And then what you do is instead of monitoring on the outside and looking at the metrics and saying, okay. If this happens, it's it's not a good sign. You can have the application itself indicating, I'm not doing well, so I'm unhealthy or I'm degraded. An example, if an application is reading from a certain queue and the the queue size is building up, That could be an indication that, the service is being overwhelmed by all the incoming messages on the queue. So we could say, I'm I'm unhealthy because I can't keep up. I the so the the system is getting unhealthy. And that allows you to, know before things are really going wrong that they are about to go wrong.

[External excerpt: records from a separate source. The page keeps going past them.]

(** * The scene-timeline compositor

    A shallow embedding of [core/video_generator.py] (class
    [VideoGenerator]) and [core/avatar_video_generator.py] (class
    [AvatarVideoGenerator]): duration resolution, the per-scene clip
    builders with their visual fallback chain, the split-screen layout, the
    transition stitcher, the caption overlay engine and the top-level
    [generate] / [create_avatar_video] drivers.

    Conventions of the embedding.
    - Python numbers that measure time are exact rationals ([Q]); pixel
      quantities are integers ([Z]).  Python's [//] on integers is [Z.div]
      (both round towards minus infinity for a positive divisor).
    - A scene is the dict the script carries; every key the compositor (or
      the rest of the repository) reads is a field, [None] when the key is
      absent.
    - Everything outside the two classes (file system, audio probing, image
      synthesis, the language model, text-to-speech, font metrics, the
      encoder) is a field of the record [World].  A Python call that can
      raise returns [option] (or [bool]) there, [None] (or [false]) standing
      for the exception.
    - A Python function that can itself raise returns [exc].
    - The methods of the two classes read the file system a [World]
      describes; module [Run] threads through [generate] the files a run
      writes (speech, kept images, the video), for what is said about one
      run after another. *)

From Stdlib Require Import ZArith QArith Qround Qminmax.
From Stdlib Require Import String Ascii List Bool Lia Lqa.
From Stdlib Require Import Numbers.DecimalString.
Import ListNotations.

Open Scope Q_scope.
Open Scope string_scope.
Open Scope list_scope.

(** ** Python values and built-ins used by the compositor *)

Module Py.

(** [bool(s)] for a string. *)
Definition truthy (s : string) : bool := negb (String.eqb s "").

(** [bool(d.get(k))] for an optional string entry. *)
Definition truthy_opt (o : option string) : bool :=
  match o with
  | Some s => truthy s
  | None => false
  end.

(** [o or dflt] for an optional string. *)
Definition or_else (o : option string) (dflt : string) : string :=
  match o with
  | Some s => if truthy s then s else dflt
  | None => dflt
  end.

(** [c.isspace()] on the ASCII range: TAB, LF, VT, FF, CR, the four
    separators 0x1c-0x1f and the space. *)
Definition isspace (c : ascii) : bool :=
  let n := nat_of_ascii c in
  ((9 <=? n)%nat && (n <=? 13)%nat) || ((28 <=? n)%nat && (n <=? 32)%nat).

Fixpoint lstrip (s : string) : string :=
  match s with
  | EmptyString => EmptyString
  | String c s' => if isspace c then lstrip s' else s
  end.

Fixpoint rstrip (s : string) : string :=
  match s with
  | EmptyString => EmptyString
  | String c s' =>
      match rstrip s' with
      | EmptyString => if isspace c then EmptyString else String c EmptyString
      | r => String c r
      end
  end.

(** [s.strip()]. *)
Definition strip (s : string) : string := rstrip (lstrip s).

(** [s.split()]: maximal runs of non-whitespace characters; [word] is the
    run being read. *)
Fixpoint split_from (word : string) (s : string) : list string :=
  match s with
  | EmptyString => if truthy word then [word] else []
  | String c s' =>
      if isspace c
      then (if truthy word then word :: split_from "" s' else split_from "" s')
      else split_from (word ++ String c "") s'
  end.

Definition split (s : string) : list string := split_from "" s.

(** [str(n)] for a non-negative integer. *)
Definition str_of_nat (n : nat) : string :=
  NilEmpty.string_of_uint (Nat.to_uint n).

(** [enumerate(l)]. *)
Definition enumerate {A : Type} (l : list A) : list (nat * A) :=
  combine (seq 0 (List.length l)) l.

(** [l[i] if i < len(l) else None] for a list of optional entries. *)
Definition get_or_none {A : Type} (l : list (option A)) (i : nat) : option A :=
  match nth_error l i with
  | Some o => o
  | None => None
  end.

(** [d.get(k, dflt)] for an optional string entry. *)
Definition get (o : option string) (dflt : string) : string :=
  match o with
  | Some s => s
  | None => dflt
  end.

(** [x > y] on numbers. *)
Definition gt (x y : Q) : bool := negb (Qle_bool x y).

(** [sum(l)], accumulated from the left as a Python loop does. *)
Definition sum (l : list Q) : Q := fold_left Qplus l 0.

End Py.

(** Outcome of a Python call that may raise. *)
Inductive exc (A : Type) : Type :=
| Ret (a : A)
| Raise.
Arguments Ret {A} a.
Arguments Raise {A}.

Definition bind {A B : Type} (m : exc A) (k : A -> exc B) : exc B :=
  match m with
  | Ret a => k a
  | Raise => Raise
  end.

(** [try: m except Exception: h]. *)
Definition try_except {A : Type} (m : exc A) (h : exc A) : exc A :=
  match m with
  | Ret a => Ret a
  | Raise => h
  end.

Notation "x <- m ;; k" := (bind m (fun x => k))
  (at level 61, m at next level, right associativity).

(** ** config.py *)

Module Config.
Definition VIDEO_RESOLUTION : Z * Z := (1920, 1080)%Z.
Definition VIDEO_FPS : Z := 30%Z.
Definition DEFAULT_SCENE_DURATION : Q := 5.
Definition OUTPUT_DIR : string := "generated_videos".
Definition DUMMY_IMAGE_DIR : string := "dummy_assets/images".
Definition DUMMY_SPEECH_DIR : string := "dummy_assets/speeches".
End Config.

(** ** Scenes *)

Module Scene.
(** One entry of [script['scenes']].  [captions] is the caption text
    override that the script format carries ("Text overlay if any"). *)
Record t : Type := mk {
  duration : option Q;
  dialogue : option string;
  visual : option string;
  character : option string;
  image_path : option string;
  audio_path : option string;
  captions : option string;
  character_gender : option string;
  voice_style : option string
}.

(** [scene.get('duration', dflt)]. *)
Definition get_duration (s : t) (dflt : Q) : Q :=
  match duration s with
  | Some d => d
  | None => dflt
  end.

(** The scene with its caption override replaced. *)
Definition with_captions (c : option string) (s : t) : t :=
  mk (duration s) (dialogue s) (visual s) (character s) (image_path s)
     (audio_path s) c (character_gender s) (voice_style s).
End Scene.

(** ** External collaborators *)

(** A PIL bounding box [(left, top, right, bottom)]. *)
Definition BBox : Type := (Z * Z * Z * Z)%type.
Definition bbox0 (b : BBox) : Z := let '(l, _, _, _) := b in l.
Definition bbox1 (b : BBox) : Z := let '(_, t, _, _) := b in t.
Definition bbox2 (b : BBox) : Z := let '(_, _, r, _) := b in r.
Definition bbox3 (b : BBox) : Z := let '(_, _, _, m) := b in m.

Inductive ConcatMethod : Type := Compose | Chain.

(** A row of the character store, as the dict [get_character] returns. *)
Record Character : Type := {
  char_name : option string;
  char_voice_style : option string;
  char_gender : option string;
  char_avatar_path : option string
}.

Record World : Type := {
  (** [os.path.exists(p)] *)
  path_exists : string -> bool;
  (** [AudioFileClip(p).duration]; [None] when the file cannot be decoded *)
  audio_duration : string -> option Q;
  (** [Image.open(p)] succeeds *)
  image_open : string -> bool;
  (** [client.images.generate(prompt)] followed by the download of the
      result: the image data, [None] when any step raises *)
  images_generate : string -> option string;
  (** [client.chat.completions.create(messages=...)], each message a role
      and a content: the content of the first choice, [None] when the call
      (or the use of its result) raises *)
  chat_completion : list (string * string) -> option string;
  (** [tts_manager.generate_voiceover(text, {'gender': g, 'voice_style': v},
      path)] returns *)
  generate_voiceover : string -> option string -> option string -> string -> bool;
  (** [draw.textbbox((0, 0), text, font=font, stroke_width=2)] with the
      caption font *)
  textbbox : string -> BBox;
  (** the clip class has [with_crossfadein] *)
  has_with_crossfadein : bool;
  (** [from moviepy.video.fx import crossfadein] succeeds *)
  has_fx_crossfadein : bool;
  (** [concatenate_videoclips] with the given method, on clips of the given
      durations, returns *)
  concatenate_ok : ConcatMethod -> list Q -> bool;
  (** [write_videofile] of a video of the given duration returns *)
  write_ok : Q -> bool;
  (** [VideoFileClip(p).duration]; [None] when the file cannot be read *)
  video_file_duration : string -> option Q;
  (** the static avatar video ffmpeg writes from an image and an audio
      file: [true] when the subprocess succeeds *)
  ffmpeg_ok : string -> string -> bool;
  (** [sadtalker_manager.generate_lip_sync_video(avatar, audio)]: the path
      it returns ([Some None] for [None]), [None] when it raises *)
  lip_sync : string -> string -> option (option string);
  (** [character_manager.get_character(name)] *)
  get_character : string -> option Character;
  (** [character_manager.get_all_characters()] *)
  get_all_characters : list Character;
  (** [AvatarManager(test_mode=True).create_placeholder_avatar(name)] *)
  create_placeholder_avatar : string -> string
}.

(** [path and os.path.exists(path)] for an optional path. *)
Definition present (W : World) (path : option string) : bool :=
  match path with
  | Some p => Py.truthy p && path_exists W p
  | None => false
  end.

(** [AudioFileClip(audio_path)] for an optional path; the constructor
    raises on [None] as on an undecodable file. *)
Definition AudioFileClip (W : World) (audio_path : option string) : option Q :=
  match audio_path with
  | Some p => audio_duration W p
  | None => None
  end.

(** ** Images and clips (PIL and MoviePy objects) *)

Inductive Image : Type :=
| ImgFile (path : string)              (* Image.open(path).convert('RGB') *)
| ImgGenerated (data : string)         (* synthesized and downloaded *)
| ImgFallback (description : string).  (* _create_fallback_image(description) *)

(** [ImageClip(np.array(img)).with_duration(d)]. *)
Record ImageClip : Type := {
  ic_image : Image;
  ic_duration : Q
}.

Yeah. Yeah. And with all of these combined, you have very rich patient, record keeping for for long term periods following the flow of replication, seeing the, the numerical things to, that that are happening. So you can see averages, trend lines that that's good for graphs. Spring is about, your system itself indicating if it's a thumbs up or halfway or thumbs down. And that that allows you to do things like, the monitoring that you mentioned, then we can start monitoring. Because if we build a dashboard with particular indicators that say, this is good. This is not so good. These are the, the the the graphs.

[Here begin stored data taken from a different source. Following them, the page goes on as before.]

(** X19.  The selection of the page stays consistent: from a state in
    which every selected table is selected once and has its entry in
    the column selection, selecting or deselecting any table and
    toggling any column of any table lead to such a state again; the
    initial state is one. *)
Theorem page_selection_stays_consistent :
  forall s : Page.State,
    selectionConsistent s ->
    (forall table, selectionConsistent (Page.handleTableSelect table s))
    /\ (forall table column, selectionConsistent (Page.handleColumnSelect table column s)).
Proof.
  intros s [Hnd Hkeys]. split.
  - intros table. unfold Page.handleTableSelect.
    destruct (Page.includes (Page.selectedTables s) table) eqn:E; split; cbn.
    + unfold Page.without. apply NoDup_filter. exact Hnd.
    + intros t Ht. apply without_In in Ht. destruct Ht as [Ht Hne].
      rewrite getProp_deleteProp_other by exact Hne. apply Hkeys. exact Ht.
    + apply NoDup_app; [exact Hnd | repeat constructor; intros [] |].
      intros x Hx [Hx'|[]]. subst x.
      apply includes_In in Hx. congruence.
    + intros t Ht. apply in_app_or in Ht. destruct Ht as [Ht|[Ht|[]]].
      * destruct (String.eqb_spec t table) as [->|Hne].
        -- rewrite getProp_setProp_same. discriminate.
        -- rewrite getProp_setProp_other by exact Hne. apply Hkeys. exact Ht.
      * subst t. rewrite getProp_setProp_same. discriminate.
  - intros table column. unfold Page.handleColumnSelect.
    assert (Hset : forall v, forall t, In t (Page.selectedTables s) ->
                     getProp (Page.setProp (Page.selectedColumns s) table v) t <> None).
    { intros v t Ht. destruct (String.eqb_spec t table) as [->|Hne].
      - rewrite getProp_setProp_same. discriminate.
      - rewrite getProp_setProp_other by exact Hne. apply Hkeys. exact Ht. }
    destruct (getProp (Page.selectedColumns s) table) as [cols|];
      [destruct (Page.includes cols column)|]; split; cbn; auto.
Qed.

(** X20.  Toggling twice undoes itself where it matters.  Selecting a
    table that is not selected and has no entry, and then deselecting
    it, gives back the selection as it was.  Toggling a column that is
    not chosen twice gives back, for every table, the columns the
    server reads from the selection with [columns[table] || []]. *)
Theorem page_toggle_twice :
  forall s : Page.State,
    (forall table,
        ~ In table (Page.selectedTables s) ->
        getProp (Page.selectedColumns s) table = None ->
        Page.handleTableSelect table (Page.handleTableSelect table s) = s)
    /\ (forall table column,
           ~ In column (tableColumns (Page.selectedColumns s) table) ->
           forall t,
             tableColumns
               (Page.selectedColumns
                  (Page.handleColumnSelect table column
                     (Page.handleColumnSelect table column s))) t
             = tableColumns (Page.selectedColumns s) t).
Proof.
  intros s. split.
  - intros table Hin Hnone. unfold Page.handleTableSelect at 2.
    destruct (Page.includes (Page.selectedTables s) table) eqn:E.
    { apply includes_In in E. contradiction. }
    unfold Page.handleTableSelect. cbn [Page.selectedTables Page.withSelection].
    assert (E2 : Page.includes (Page.selectedTables s ++ [table]) table = true).
    { apply includes_In. apply in_or_app. right. left. reflexivity. }
    rewrite E2.
    cbn [Page.selectedTables Page.selectedColumns Page.withSelection].
    rewrite (deleteProp_setProp_absent _ _ _ Hnone).
    unfold Page.without. rewrite filter_app. fold (Page.without (Page.selectedTables s) table).
    rewrite (without_absent _ _ Hin). cbn [filter]. rewrite String.eqb_refl. cbn [negb].
    rewrite app_nil_r. destruct s; reflexivity.
  - intros table column Hin t. unfold tableColumns in Hin.
    assert (Hw : forall cols, ~ In column cols ->
                   Page.includes (cols ++ [column]) column = true
                   /\ Page.without (cols ++ [column]) column = cols).
    { intros cols Hc. split.
      - apply includes_In. apply in_or_app. right. left. reflexivity.
      - unfold Page.without. rewrite filter_app. fold (Page.without cols column).
        rewrite (without_absent _ _ Hc). cbn [filter]. rewrite String.eqb_refl.
        cbn [negb]. apply app_nil_r. }
    unfold Page.handleColumnSelect at 2.
    destruct (getProp (Page.selectedColumns s) table) as [cols|] eqn:G.
    + destruct (Page.includes cols column) eqn:E.
      { apply includes_In in E. contradiction. }
      destruct (Hw cols Hin) as [E2 W].
      unfold Page.handleColumnSelect.
      cbn [Page.selectedColumns Page.selectedTables Page.withSelection].
      rewrite getProp_setProp_same, E2.
      cbn [Page.selectedColumns Page.selectedTables Page.withSelection].
      rewrite W. unfold tableColumns.
      destruct (String.eqb_spec t table) as [->|Hne].
      * rewrite getProp_setProp_same, G. reflexivity.
      * rewrite !getProp_setProp_other by exact Hne. reflexivity.
    + destruct (Hw [] Hin) as [E2 W]. cbn [app] in E2, W.
      unfold Page.handleColumnSelect.
      cbn [Page.selectedColumns Page.selectedTables Page.withSelection].
      rewrite getProp_setProp_same, E2.
      cbn [Page.selectedColumns Page.selectedTables Page.withSelection].
      rewrite W. unfold tableColumns.
      destruct (String.eqb_spec t table) as [->|Hne].
      * rewrite getProp_setProp_same, G. reflexivity.
      * rewrite !getProp_setProp_other by exact Hne. reflexivity.
Qed.

(** X21.  The simulated ingestion of the page: after it is started, the
    first nine firings of the interval show progress 10, 20, ... 90 and
    150 records per ten points of progress; the tenth firing clears the
    interval with progress 100, status "Ingestion completed" and the
    record count of the ninth firing, 1350; later firings change
    nothing.  Whatever the state, one firing never leaves the progress
    above 100. *)
Theorem simulated_ingestion_run :
  forall s : Page.State,
    (forall k, k < 10 ->
               Page.ticks k (Page.handleStartIngestion s)
               = (Page.withRun s "Ingestion in progress..." (10 * k) (150 * k) true, false))
    /\ (forall n, 10 <= n ->
                  Page.ticks n (Page.handleStartIngestion s)
                  = (Page.withRun s "Ingestion completed" 100 1350 false, true))
    /\ Page.progress (fst (Page.tick s)) <= 100.
Proof.
  intros s. split; [|split].
  - intros k Hk. do 10 (destruct k as [|k]; [reflexivity|]). lia.
  - intros n Hn. do 10 (destruct n as [|n]; [lia|]). reflexivity.
  - unfold Page.tick.
    destruct (Nat.leb 100 (Page.progress s + 10)) eqn:E; cbn.
    + lia.
    + apply Nat.leb_gt in E. lia.
Qed.

End PageFacts.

Then, you can look into your system, so to speak, even though you're watching on the outside. It's like it's like a doctor that that that would, do all these wires on your heart for to see your heart pulses and that measure the the the oxygen in your blood or your blood pressure. It's kind of like that. We're on the outside, but we can tell a lot about your health.
[00:11:51] Unknown:
Yeah. Yeah. Ah, okay. So that's the difference between those things. So, I remember that, there was an application once. It wasn't that that great of an application. It was a, what do you call it? A brownfield application, so an existing application I needed to work on. And they had quite some performance problems. And we really didn't know where they came from, and they only happened on production as well. So what we did was we, built in these, log messages. Like, hey, I'm now at this, and this is the timestamp. And, hey, now I'm at this method and, 2nd has passed. And now I'm here and this took, this long. And then try to log out Those things in in production, which was very, very painful.
So For a problem like that that happens in production, is there a better way for that? What what would you use for that?
[00:12:48] Unknown:
Okay. Well, the the, what what you did was using the, the the log messages. Like I said, the poor man's debugging. Right? It's it's like watching, trying to figure out what the movie is by having these, screenshots of of the Yeah. Of every, every now and again, the light flashes on, and then you can see what is there. And then the light goes over. You're in the line, and then it it there, and you have to make, well, mental exercises to know to think what happened inside based on the code, and it's it's a lot of guessing. The the the tracing might help you there because it gives you much richer information even, if it's not being logged, and it's also better for performance.
Well, couple of things that you can do in that case. If if things go bad in production only, so it's not reproducible in a similar environment. Then I would say you could do a couple of things. First of all, you can, do snapshot debugging, which, instructs if that that is if you're using, the the dot net core stack or the the the dot net stack in general. Yeah. You can instruct your application to, give a snapshot and that you can load inside your visual studio debugger, and you can debug at that point in time. So it's, like, taking a small part of the movie and being able to go back and forth there and inspect variables and see what is happening.
Yeah. A more rude, rude version of that is doing a, a sort of a memory dump where you build a a dump image and that you can also load with tools that, that are called, SOS with windDBG is the, the the tool surrounding it. And this as OS, that's a sign of strike. It used to be an internal tool strike by Microsoft and they build a public version, some of strike. So you will find a lot of these SOS things, that that allow you to, open up a, a memory dump and inspect everything inside from managed to unmanaged codes. And then where there's a lot of tutorials, there's 1 I have to think of the name of the the person that did it.
Let me think. I'll get back to that later, but it it's, a woman from Norwegian. She's a support engineer at Microsoft, and she has a very nice log with tutorials on how to use the tooling and how you can inspect the the stack, the heap, all the threads to do, look at, for example, deadlocks to look at, places where you have, memory leaks, objects that are locked and can't be, can't be disposed. A lot of things that you can get out of that tool. And, there's commercial tools as well that go even beyond that. But those those allow you to, get a lot of information. For example, if you have unexpected crashes, Then then you can do a, a memory dump on the crash. You can instruct the machine to do so.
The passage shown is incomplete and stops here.